Relations between Algeria and Tunisia are remarkably coming closer, Algeria was the first to visit Tunisian president, Kais Saied, after his election, and the repetition of that visit, the last of which was a visit made by the Algerian Foreign Affairs Minister Sabri Boukadim on 2 April. That is the same approach that Algeria is following towards Mauritania, which is demonstrated by the increased coordination between them in all types of issues, the latest of which was the signing of an agreement that provides the establishment of a joint border committee specialized in the cooperation in security issues, in managing crisis in border areas and the economy, we understand from this that Algeria is spending efforts to encircle Morocco diplomatically, as well as aiming to reactivate and revitalize its diplomatic presence in the geographical vicinity.
On the international level, Algeria aims to largely maximize its benefits from its geographical location, to achieve quick political and economic gains, this was evident in the Algerian tendency to exploit the maritime border advantage by demarcating its borders with Spain and Italy to open positive interaction windows, to avoid the relationship from being confined to the French side.

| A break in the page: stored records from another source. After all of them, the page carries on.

(** [NormNVFuserFunction.backward]: the first three results (the other
    seven are [None]). *)
Definition NormNVFuserFunction_backward (ctx : Ctx) (grad_output : TorchTensor)
    : Result (TorchTensor * option TorchTensor * option TorchTensor) :=
  (grad_output <- (if ctx_channels_last ctx
                   then
                     v <- permute (data grad_output)
                            (to_explicit_order (rank grad_output)) ;;
                     Ok (mkTensor (dtype grad_output) v false)
                   else Ok grad_output) ;;
   let x := saved_x ctx in
   let weight := saved_weight ctx in
   let bias := saved_bias ctx in
   ' (inputs, fd) <- backward_definition ctx grad_output empty_fd ;;
   let res := returned_outputs fd (map input_value inputs) in
   grad_input <- rindex res 0 ;;
   let c := 1 in
   ' (grad_weight, c) <-
     match weight with
     | Some _ => g <- rindex res c ;; Ok (Some g, c + 1)
     | None => Ok (None, c)
     end ;;
   ' (grad_bias, c) <-
     match bias with
     | Some _ => g <- rindex res c ;; Ok (Some g, c + 1)
     | None => Ok (None, c)
     end ;;
   grad_input <- (if ctx_channels_last ctx
                  then
                    g <- permute grad_input
                           (from_explicit_order (length (shape grad_input))) ;;
                    match length (shape g) with
                    | 4 | 5 => Ok g
                    | _ => Raise (AssertionError unhandled_backward_msg)
                    end
                  else Ok grad_input) ;;
   let as_tensor := fun v => mkTensor (dtype x) v false in
   Ok (mkTensor (dtype x) grad_input (ctx_channels_last ctx),
       option_map as_tensor grad_weight,
       option_map as_tensor grad_bias))%res.

(** ** Vocabulary of the statements *)

(** The fields of the axis bookkeeping, as [resolve_axes] leaves them for
    an input [x] of rank [ndim x]. *)
Record axes_spec (x : Expr) (channels_last : bool) (stat_axes : list NamedAxis)
    (ax : Axes) : Prop := mk_axes_spec {
  spec_rank : 1 <= ndim x;
  spec_channel_lt : channel_dim ax < ndim x;
  spec_dyn_shape : dyn_shape ax = tensor_sizes x;
  spec_num_dims : num_dims ax = ndim x;
  spec_batch_dim : batch_dim ax = 0;
  spec_batch_size : batch_size ax = Size x 0;
  spec_channel_dim :
    channel_dim ax = if channels_last then ndim x - 1 else 1;
  spec_num_channels : num_channels ax = Size x (channel_dim ax);
  spec_stat_dims :
    stat_dims ax =
    (if axis_in BATCH stat_axes then [0] else []) ++
    (if axis_in CHANNEL stat_axes then [channel_dim ax] else []);
  spec_stat_dims_nobatch :
    stat_dims_nobatch ax =
    if axis_in CHANNEL stat_axes then [channel_dim ax] else [];
  spec_x_reduction_axes :
    x_reduction_axes ax =
    filter (fun a => negb (mem a (stat_dims ax))) (seq 0 (ndim x));
  spec_num_features :
    num_features ax =
    fold_left (fun acc a => Mul acc (Size x a)) (x_reduction_axes ax)
      (ConstInt 1)
}.

(** A list of positions in increasing order, none below [k]. *)
Fixpoint increasing_from (k : nat) (l : list nat) : Prop :=
  match l with
  | [] => True
  | d :: l' => k <= d /\ increasing_from (S d) l'
  end.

This was largely evident in the talks that took place in March 2020, between the Spanish Foreign Affairs Minister Arancha Gonzalez Laya and President Tebboune and Foreign Affairs Minister Boukadim, it was confirmed through these talks that there aren’t any problems concerning the demarcating the maritime borders and that the two countries have the right to demarcate their navy borders, but in the bilateral and not unilateral manner, which was expressed by the Algerian Foreign Affairs Minister, with the intention to negotiate in the future regarding any interference in the maritime fields.
Connecting to the previous point, Algeria sought to demarcate its maritime borders with the Italian side, and in light of that, a technical committee was formed to demarcate the maritime borders between the two countries during the Italian Foreign Affairs Undersecretary’s visit on 23 September 2020. This was in order to achieve a degree of coordination in the course of the bilateral negotiations about the joint maritime borders, and those actions began in the beginning of July of the same year, in order to avoid any potential paths in the Mediterranean Basin.
Perhaps the Algerian-French relations and the historical memory that follows it periodically creates a state of tension between the two countries, which has recently emerged widely, yet the rational policy requires working wisely on this sensitive file and requires keeping it away from ideological conflicts due to the considerations of common interests between both sides, on top of which comes the fight against terrorism, this was evident in the continuous coordination between Paris and Algeria concerning this file, and its latest demonstration was the visit of the French Minister of Interior Gerald Dar Manan to Algeria in November 2020, which makes it clear that the Algerian diplomacy is based on the pragmatic dimension, far away from nationalist and ideological slogans.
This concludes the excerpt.